Скраму писал о «Голоде» в датском «Тильскуерене» и в норвежском «Самтиден», где заявил, что книгу можно отнести к числу лучшего из того, что было написано в Европе за последнее время.
Гамсун перечитал рецензию, наверное, раз тридцать: «Я напишу такой гимн любви, что и Аллах, и Бьёрнсон содрогнутся». Это высказывание, безусловно, является реакцией на комментарий одного из рецензентов, полагавшего, что поведение главного действующего лица романа, который отшатывается от Илаяли, хотя сам страстно добивался ее, — это поведение импотента. Этот же рецензент пишет, что автор вообще не силен в эротических сценах и многие детали у него как бы повисают в воздухе. Эти упреки были восприняты Гамсуном как страшное оскорбление.
Он решил, что следующая его книга будет представлять толстый роман, который наглядно покажет, что никто так не разбирается в жизни, как Гамсун, и никто не может так хорошо ее описать![79] Теперь Гамсун уже внедрился в политические и литературные круги, познакомился с обоими братьями Брандесами в Копенгагене и с влиятельным окружением Бьёрнсона, с норвежскими консерваторами и многими представителями левых радикалов.

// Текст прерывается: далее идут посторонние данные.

(** The property names a plain object inherits from [Object.prototype];
    reading any of them yields a function or, for [__proto__], the
    prototype object: a truthy value. *)
Definition Object_prototype : list string :=
  ["constructor"; "hasOwnProperty"; "isPrototypeOf"; "propertyIsEnumerable";
   "toLocaleString"; "toString"; "valueOf"; "__proto__";
   "__defineGetter__"; "__defineSetter__"; "__lookupGetter__";
   "__lookupSetter__"].

(** [newBranchName] is the answer of [window.prompt] ([None] is Cancel).
    The test [branchStates[newBranchName]] is a truthiness test: it holds
    for an own key of the store (a snapshot is an object) and for a name
    inherited from [Object.prototype]. *)
Definition handleCreateBranch (newBranchName : option string) (st : AppState)
  : Outcome :=
  render st (λ cur,
    match newBranchName with
    | None | Some EmptyString => Alerted "Invalid branch name." st
    | Some newBranchName =>
        if decide (is_Some (branchStates st !! newBranchName)
                   ∨ newBranchName ∈ Object_prototype)
        then Alerted "Branch already exists." st
        else
          Returned
            (setCurrentBranch newBranchName
               (setBranchStates (λ prev, <[newBranchName := cur]> prev) st))
    end).

(** [newBranchFS.children.find(c => c.type === 'file')] *)
Fixpoint firstFile (children : list FileSystemItem) : option FileItem :=
  match children with
  | [] => None
  | File f :: _ => Some f
  | Folder _ _ _ :: rest => firstFile rest
  end.

Definition handleSwitchBranch (branchName : string) (st : AppState) : Outcome :=
  render st (λ _,
    if decide (branchName = currentBranch st) then Returned st
    else
      let st1 := setCurrentBranch branchName st in
      match branchStates st !! branchName with
      | None => TypeError st1
      | Some target =>
          let newBranchFS := fileSystem target in
          let newActiveFile :=
            match activeFile st with
            | Some active => findFileInTree newBranchFS (id active)
            | None => findFileInTree newBranchFS "user-service-ts"
            end in
          match newActiveFile, newBranchFS with
          | Some found, _ => Returned (setActiveFile (λ _, Some found) st1)
          | None, Folder _ _ children =>
              Returned (setActiveFile (λ _, firstFile children) st1)
          | None, File _ => TypeError st1
          end
      end).

(** ** The commit button of [GitPanel] *)

(** [stagedFileItems]: the staged ids that resolve in the tree. *)
Definition stagedFileItems (cur : BranchState) : list FileItem :=
  omap (findFileInTree (fileSystem cur)) (elements (stagedFiles cur)).

(** [GitPanel.handleCommit]; [commitMessage] is the text of the message box
    and [onCommit] is [handleCommit] of [App]. *)
Definition GitPanel_handleCommit (clk : Clock) (commitMessage : string)
    (st : AppState) : Outcome :=
  render st (λ cur,
    if decide (trim commitMessage ≠ "" ∧ 0 < length (stagedFileItems cur))
    then handleCommit clk (trim commitMessage) st
    else Returned st).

Сложные жизненные ситуации, в которые доводилось попадать Гамсуну, пробуждали стремление противостоять им, что сформировало у него опасную жажду борьбы.
Так, например, после выхода в свет книги об Америке издатель вновь пытался убедить Гамсуна, что критика была гораздо более многообразной и благожелательной, нежели он воспринимает ее. Филипсен явно не видел, в какой степени Гамсун следовал своей собственной программе действий. Когда Филипсен мягко дал ему понять, что первый тираж в 2000 экземпляров вряд ли будет распродан и что требования Гамсуна завышены, так как тот просил за новую книгу аванс в 400 крон, Гамсун почувствовал себя оскорбленным. А в те времена заработок квалифицированного ремесленника составлял три кроны в день. Гамсун постоянно твердил, что «„Голод“ — это книга, подобной которой никто еще не писал, это редкая, выдающаяся книга»[80]. Самым ярким свидетельством этого стал интерес к творчеству Гамсуна в Германии. Врач Ганс Курелла, издатель международного психиатрического журнала, хотел опубликовать его книгу на немецком языке в качестве научного материала.
О книге уже писали две немецкие газеты, и издатель, и переводчик Ибсена в Германии — оба прислали Гамсуну телеграммы уже через две недели после выхода книги в свет в Германии. Оба хотели договориться о правах. Кроме того, нашлось и еще одно немецкое издательство, проявившее интерес к книге Гамсуна, Филипсен получил в связи с этим уведомление.
В целом ряде своих писем Гамсун пишет о том, сколь велик был интерес к «Голоду» в Германии и Австрии. Вскоре стало известно, что журнал «Фрайе Бюне»{19} хочет опубликовать книгу как роман с продолжением. Журнал выходил в издательстве Самуэля Фишера, который хотел видеть эту книгу на немецком рынке в следующем году. Тем самым у Гамсуна появилась возможность быть изданным в том же издательстве, что и Ибсен.
Вдохновленный успехом в Германии, Гамсун попытался вступить в контакт с Вильямом Арчером, переводчиком Ибсена, энтузиастом и популяризатором норвежской литературы в Англии[81].